Underneath my yellow skin

The Mind/Body Connection

I’ve been depressed for the past few months. I’ve written about it before, but I’d like to expand on it a bit. I lost my Raven over a year ago, then a month later, I got really sick. Sicker than I have been in quite some time. I started getting better, then went to the doctor for a different reason, and got really sick again. that started months of sickness, and it happened again this year, starting a few months ago. I didn’t think of it at the time, but it might be because I’ve been thinking more heavily about Raven since the anniversary of his death.

I also have to check my thyroid because my levels were off last time. I hadn’t had to adjust my meds in years, then I did last year. Then I got sick and didn’t re-check my levels, so I need to do that. I just have an unthinking bias that going to the clinic makes me sick.

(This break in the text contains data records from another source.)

(** * UBC-insight: the query engine of InsightFacade

    A shallow embedding of [src/controller/InsightFacade.ts]: the dataset
    registry ([addDataset]), the recursive filter interpreter
    ([findCourses], [filterCourses]), the projector ([selectColumns]), the
    sorter ([compareResults], [rule]) and the orchestrator
    ([performQuery]), followed by the properties the specification states
    about them.  [listDatasets], the helpers of
    [src/scheduler/Scheduler.ts] that do not go through the time table
    ([findBestRoomPlans], [hasConflict], [canFitIn], [secSize]) and what
    the handlers of [src/rest/Server.ts] compute ([getStatic],
    [deleteDataset]) are embedded as well; the last part of the file holds
    properties of the code that the specification does not state.

    Conventions.
    - A query arrives as a parsed JSON document; [jsval] is the type of such
      documents, with [Undefined] added for the result of reading a
      property that is not there.
    - A promise is modelled by its settlement: [Ok v] for a resolved
      promise, [Err e] for a rejected one (or for an exception that leaves
      the function).
    - A [Set<number>] is a duplicate-free list in insertion order, the order
      in which JavaScript iterates a set.
    - Strings are sequences of 8-bit characters, the strings of the host
      whose UTF-16 code units are below 256; [charCodeAt] is the
      character's code.  The comparison of two strings by the sorter is
      also given on all sequences of code units ([rule_units]).
    - Numbers are the rationals that finite doubles denote.
    - What the JavaScript host supplies (number formatting and parsing, the
      regular-expression engine beyond the fragment the code needs) is a
      parameter, [Host]. *)

From Stdlib Require Import QArith.
From Stdlib Require Import ZArith Arith Bool List Ascii String Lia.
From Stdlib Require Import DecimalString Permutation Sorted.
Import ListNotations.
(** * The self-update supervisor of [self_upgrading_client.py]

    A shallow embedding of the update core of the client: the content
    fingerprinter ([get_checksum]), the candidate validator
    ([is_valid_python]), the failed-update ledger ([load_failed_update],
    [save_failed_update]), the notifier ([send_email]) and one iteration of
    the polling loop, together with the properties the design document
    states about them.

    The file system, the remote repository and every fallible library call
    are part of an explicit [World]; Python exceptions, [continue] and
    [os.execv] are control signals of a small state/error/trace monad. *)

From Stdlib Require Import Ascii.
From stdpp Require Import base gmap strings list pretty.

(** ** Python values and exceptions *)

(** The exception classes the source dispatches on in its [except] clauses;
    every other subclass of [Exception] is [OtherException]. *)
Inductive exn_kind :=
  | FileNotFoundError
  | SyntaxError
  | JSONDecodeError
  | GitCommandError
  | SMTPAuthenticationError
  | OtherException.

Record exn := Exn { exn_kind_of : exn_kind; exn_msg : string }.

(** What [json.load] builds.  [JNull] is Python's [None]; a [JObject] holds
    the items of the resulting [dict]. *)
#[warnings="-register-all"]
Inductive json :=
  | JNull
  | JBool (b : bool)
  | JNumber (repr : string)
  | JString (s : string)
  | JArray (items : list json)
  | JObject (fields : list (string * json)).

(** The library functions the client calls: [hashlib.sha256(..).hexdigest()],
    [ast.parse] ([None] when the source parses, otherwise the exception it
    raises), [json.loads] and [json.dumps]. *)
Class PyLib := {
  sha256_hexdigest : string → string;
  ast_parse : string → option exn;
  json_loads : string → json + exn;
  json_dumps : json → string
}.

(** ** The world outside the process *)

Inductive mode := Bin | Text.

(** The fallible operations of one iteration. *)
Inductive op :=
  | OpPull
  | OpRead (path : string) (m : mode)
  | OpWrite (path : string)
  | OpCopy (src dst : string)
  | OpExec (path : string)
  | OpSmtp (subject : string) (attempt : nat).

(** How an operation fails: before it touched anything, or, for an operation
    that writes a file, after the destination was opened (and so truncated)
    and [n] bytes reached it. *)
Inductive fault :=
  | Fails (e : exn)
  | FailsAfter (n : nat) (e : exn).

Definition fault_exn (f : fault) : exn :=
  match f with Fails e | FailsAfter _ e => e end.
(** * Klaviyo flow builder: flow graph model, traversal, validation,
      setting resolution, REST compilation and retry layer.

    A shallow embedding of the TypeScript sources
    ([types.ts], [utils/validator.ts], [utils/retry.ts],
    [api/flow-creator.ts], [browser/flow-builder.ts]) together with the
    properties the specification states about them. *)

From Stdlib Require Import ZArith Lia Ascii String.
From stdpp Require Import base option list strings gmap sets sorting pretty.

Set Warnings "-register-all,-clear-no-such-hyp".

Local Open Scope string_scope.
Local Open Scope Z_scope.
Local Open Scope list_scope.

(** ** JavaScript values used by the sources *)

Module JS.

(** [!!s] for a string: only the empty string is falsy. *)
Definition truthy_string (s : string) : bool :=
  match s with
  | EmptyString => false
  | String _ _ => true
  end.

(** [!!x] for [x : string | undefined | null]. *)
Definition truthy (x : option string) : bool :=
  match x with
  | None => false
  | Some s => truthy_string s
  end.

(** [x || d] for [x : string | undefined] and a string default. *)
Definition or_default (x : option string) (d : string) : string :=
  match x with
  | Some s => if truthy_string s then s else d
  | None => d
  end.

(** [String.prototype.startsWith]. *)
Fixpoint startsWith (s p : string) : bool :=
  match p, s with
  | EmptyString, _ => true
  | String c p', String c' s' => bool_decide (c = c') && startsWith s' p'
  | String _ _, EmptyString => false
  end.

(** [String.prototype.includes]: [p] occurs in [s] at some offset. *)
Fixpoint includes (s p : string) : bool :=
  startsWith s p ||
  match s with
  | EmptyString => false
  | String _ s' => includes s' p
  end.

(** JSON-like values: the [Record<string, unknown>] payloads that the
    REST compiler emits and the opaque filter conditions it passes on.
    Numbers are integral. *)
Inductive json : Type :=
| JNull
| JBool (b : bool)
| JNum (n : Z)
| JStr (s : string)
| JArr (l : list json)
| JObj (fields : list (string * json)).

(** Property read [o.k]; [None] stands for [undefined]. *)
Fixpoint assoc (k : string) (fields : list (string * json)) : option json :=
  match fields with
  | [] => None
  | (k', v) :: rest => if bool_decide (k = k') then Some v else assoc k rest
  end.

Definition get (k : string) (o : json) : option json :=
  match o with
  | JObj fields => assoc k fields
  | _ => None
  end.

(** [!!v] for a JSON value ([undefined] is [None]). *)
Definition truthy_json (v : option json) : bool :=
  match v with
  | None | Some JNull => false
  | Some (JBool b) => b
  | Some (JNum n) => negb (n =? 0)
  | Some (JStr s) => truthy_string s
  | Some (JArr _) | Some (JObj _) => true
  end.

(** An [Error] object, as far as the sources look at it. *)
Record Error := {
  err_name : string;
  message : string;
}.

(** [new Error(msg)]. *)
Definition new_Error (msg : string) : Error :=
  {| err_name := "Error"; message := msg |}.

End JS.

(** ** Flow definition types ([types.ts]) *)

Module Types.

Inductive DelayUnit := minutes | hours | days | weeks.

Inductive Weekday :=
| monday | tuesday | wednesday | thursday | friday | saturday | sunday.

Inductive ConditionType :=
| has_opened_email
| has_clicked_email
| has_received_email
| has_been_in_flow
| profile_property
| profile_marketing_consent
| metric_property
| custom.

(** [mode], [value], [unit]; mode and unit are kept as the strings the validator compares. *)
Record ReentryConfig := {
  re_mode : string;
  re_value : option Z;
  re_unit : option string;
}.

Record FlowSettings := {
  fs_smart_sending : option bool;
  fs_utm_tracking : option bool;
  reentry : option ReentryConfig;
}.

(** A [FilterCondition] is an open record; it is carried as JSON. *)
Record ConditionGroup := { conditions : list JS.json }.
Record TriggerFilter := { condition_groups : list ConditionGroup }.

Record MetricTrigger := {
  metric_name : string;
  metric_id : option string;
  trigger_filter : option TriggerFilter;
}.

Record ListTrigger := {
  list_name : string;
  list_id : option string;
}.

Record DateTrigger := {
  property_name : string;
  offset_days : option Z;
}.

Inductive FlowTrigger :=
| TriggerMetric (t : MetricTrigger)
| TriggerList (t : ListTrigger)
| TriggerDate (t : DateTrigger).

Record TimeDelayAction := {
  td_id : string;
  delay_value : Z;
  delay_unit : DelayUnit;
  td_next : option string;
}.

(** [content] (the sliced e-mail body) is an opaque document here: the
    functions below never read inside it. *)
Record SendEmailAction := {
  se_id : string;
  se_name : string;
  subject_line : option string;
  preview_text : option string;
  se_smart_sending : option bool;
  se_utm_tracking : option bool;
  content : option JS.json;
  se_next : option string;
}.

Record SendSmsAction := {
  sms_id : string;
  sms_name : string;
  body : option string;
  sms_smart_sending : option bool;
  sms_utm_tracking : option bool;
  sms_next : option string;
}.

Record ConditionalSplitAction := {
  cs_id : string;
  condition_type : ConditionType;
  condition_label : string;
  condition_config : option JS.json;
  next_if_true : option string;
  next_if_false : option string;
}.

Record ABSplitAction := {
  ab_id : string;
  variant_a_label : option string;
  variant_b_label : option string;
  split_percentage : option Z;
  next_variant_a : option string;
  next_variant_b : option string;
}.

(** The tag of each constructor is the action's [type] field. *)
Inductive FlowAction :=
| TimeDelay (a : TimeDelayAction)
| SendEmail (a : SendEmailAction)
| SendSms (a : SendSmsAction)
| ConditionalSplit (a : ConditionalSplitAction)
| ABSplit (a : ABSplitAction).

Definition action_id (a : FlowAction) : string :=
  match a with
  | TimeDelay a => td_id a
  | SendEmail a => se_id a
  | SendSms a => sms_id a
  | ConditionalSplit a => cs_id a
  | ABSplit a => ab_id a
  end.
(** ** Edges of the built graph *)




(** ** Deadlock *)

(** C5. A round that finds no ready package while packages remain returns
    the code 1 at once: the only thing added to the state is the deadlock
    report, which carries the names of the residual packages and the
    dependency graph as it stands; no item is started and no failure is
    recorded. On the two-node cycle the very first round is such a round:
    the run returns 1, its trace is the single report naming A and B with
    their unresolved lists, and no command was started, whatever the
    collaborators other than the manifests are. *)
Theorem deadlock_aborts_immediately :
  (∀ w k u command args st,
      emptyPackages u st = [] →
      packagesCopy st ≠ [] →
      doWhile w (S k) u command args st
      = Some (mkRun (Returned (RCode 1))
                (emit (EDeadlock ((λ f, files st !! f) <$> packagesCopy st) (deps st)) st)))
  ∧ (∀ dir res spawn order n,
        ∃ r, runPackageCommand (mkWorld dir res Examples.cycleFs spawn order n)
               Examples.checked Examples.cyclePackages "yarn" ["build"] = Some r
             ∧ completion r = Returned (RCode 1)
             ∧ trace (final r)
               = [EDeadlock [Some "A"; Some "B"] {[ "A" := ["B"]; "B" := ["A"] ]}]
             ∧ started (trace (final r)) = []
             ∧ errors (final r) = []
             ∧ rounds (final r) = []).
Proof.
  split.
  - intros w k u command args st Hready Hremain. cbn [doWhile].
    rewrite Hready. unfold len. destruct (packagesCopy st); [done|]. reflexivity.
  - intros dir res spawn order n. eexists. split; [vm_compute; reflexivity|].
    repeat split; vm_compute; reflexivity.
Qed.

(** The first round of the two-node cycle. *)
Lemma deadlock_aborts_immediately_witness :
  let w := Examples.world Examples.cycleFs in
  let st := mkState Examples.cyclePackages
              {[ "a/package.json" := "A"; "b/package.json" := "B" ]}
              {[ "A" := ["B"]; "B" := ["A"] ]} [] 0 [] [] in
  doWhile w 3 (UncheckList []) "yarn" ["build"] st
  = Some (mkRun (Returned (RCode 1))
            (emit (EDeadlock ((λ f, files st !! f) <$> packagesCopy st) (deps st)) st)).
Proof.
  intros w st.
  apply (proj1 deadlock_aborts_immediately w 2%nat (UncheckList []) "yarn" ["build"] st).
  - vm_compute. reflexivity.
  - discriminate.
Defined.

(** ** Failures do not abort the run *)

(** C6 (the code departs from the claim). On the chain universe with the
    command failing in [b], the failure of B is recorded and the run goes
    on to return the list of failures, but C, which declares B and waits
    for it in the built graph, is dispatched in the round of the failed B,
    not in a later one: the retirement of A has struck B from C's list
    (the defect of C2 and C3), as it does when B succeeds. *)
Theorem dependent_of_failed_package_shares_its_round :
  let w := Examples.flakyChain in
  ∃ r g, runPackageCommand w Examples.checked Examples.chainPackages "yarn" ["build"]
         = Some r
         ∧ buildGraph w [] Examples.chainPackages = inr g
         ∧ unresolvedIn (snd g) "B" "C"
         ∧ completion r = Returned (RErrors (errors (final r)))
         ∧ errors (final r)
           = [mkCommandExecutionError "b"
                (ProcessError (mkCommandLineError EmptyString "build failed" 1))]
         ∧ rounds (final r) = [["a/package.json"]; ["b/package.json"; "c/package.json"]].
Proof.
  cbv zeta. eexists _, _. split; [vm_compute; reflexivity|].
  split; [vm_compute; reflexivity|]. split.
  { exists ["B"]. split; [vm_compute; reflexivity|]. apply list_elem_of_here. }
  repeat split; vm_compute; reflexivity.
Qed.



(** ** Exempt-all runs *)

(** C7. With [--uncheck] set to [true] or to the star, the run builds no
    graph ([files] and [deps] stay empty, whatever the manifests hold, even
    unreadable ones), makes exactly one round whose frontier is the whole
    package list, starts every package of the list in order, and returns
    [false] or the recorded failures. *)
Theorem exempt_all_single_round w env pk command args :
  uncheck env = EnvBool true ∨ uncheck env = EnvString "*" →
  ∃ r, runPackageCommand w env pk command args = Some r
       ∧ rounds (final r) = [pk]
       ∧ started (trace (final r)) = pk
       ∧ files (final r) = ∅
       ∧ deps (final r) = ∅
       ∧ completion r = match errors (final r) with
                        | [] => Returned RFalse
                        | _ :: _ => Returned (RErrors (errors (final r)))
                        end.
Proof.
  intros Hu. unfold runPackageCommand.
  assert (parseUncheck (uncheck env) = UncheckAll) as ->.
  { destruct Hu as [-> | ->]; reflexivity. }
  set (st0 := initialState pk (∅, ∅)).
  cbn [doWhile emptyPackages]. change (packagesCopy st0) with pk.
  assert ((len pk =? 0) && (len pk >? 0) = false) as ->.
  { unfold len. destruct pk; reflexivity. }
  destruct (dispatchChunks_returns w (length pk) command args pk (pushRound pk st0))
    as (st1 & Hd & _); [lia|].
  rewrite Hd. apply dispatchChunks_extend in Hd as (cs & Hcs & _ & ->).
  set (stf := addProcessed _ _).
  exists (finish stf). split; [reflexivity|]. rewrite finish_final.
  split; [reflexivity|]. split.
  { unfold stf, addProcessed, extend, pushRound, st0, initialState.
    cbn [trace app fst snd]. by rewrite started_chunks. }
  split; [reflexivity|]. split; [reflexivity|].
  unfold finish, len. destruct (errors stf); reflexivity.
Qed.

(** The chain universe, run with the star. *)
Lemma exempt_all_single_round_witness :
  ∃ r, runPackageCommand (Examples.world Examples.chainFs)
         (mkRunnerEnv None (EnvString "*") None) Examples.chainPackages "yarn" ["build"]
       = Some r
       ∧ rounds (final r) = [Examples.chainPackages]
       ∧ started (trace (final r)) = Examples.chainPackages
       ∧ files (final r) = ∅
       ∧ deps (final r) = ∅
       ∧ completion r = match errors (final r) with
                        | [] => Returned RFalse
                        | _ :: _ => Returned (RErrors (errors (final r)))
                        end.
Proof.
  apply (exempt_all_single_round (Examples.world Examples.chainFs)
           (mkRunnerEnv None (EnvString "*") None)).
  right. reflexivity.
Defined.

I started getting depressed, and I realized it was definitely from outside of me. There’s nothing in my life to make me depressed, and at least I can see it’s not intrinsic to me. Weirdly, though, it actually makes it more difficult to deal with because it feels out of my control. I’m struggling with feelings of hopelessness and despair, and I’m sure it’s partly because of the insanity that is our national politics.

My sleep has been even shittier than usual lately, and I can’t tell if that means I’m recovering from my sickness or not. Usually, the healthier I get, the worse I sleep, but this feels more psychological than anything else. I’m hoping to power my way through it somehow, but I’m not sanguine about it.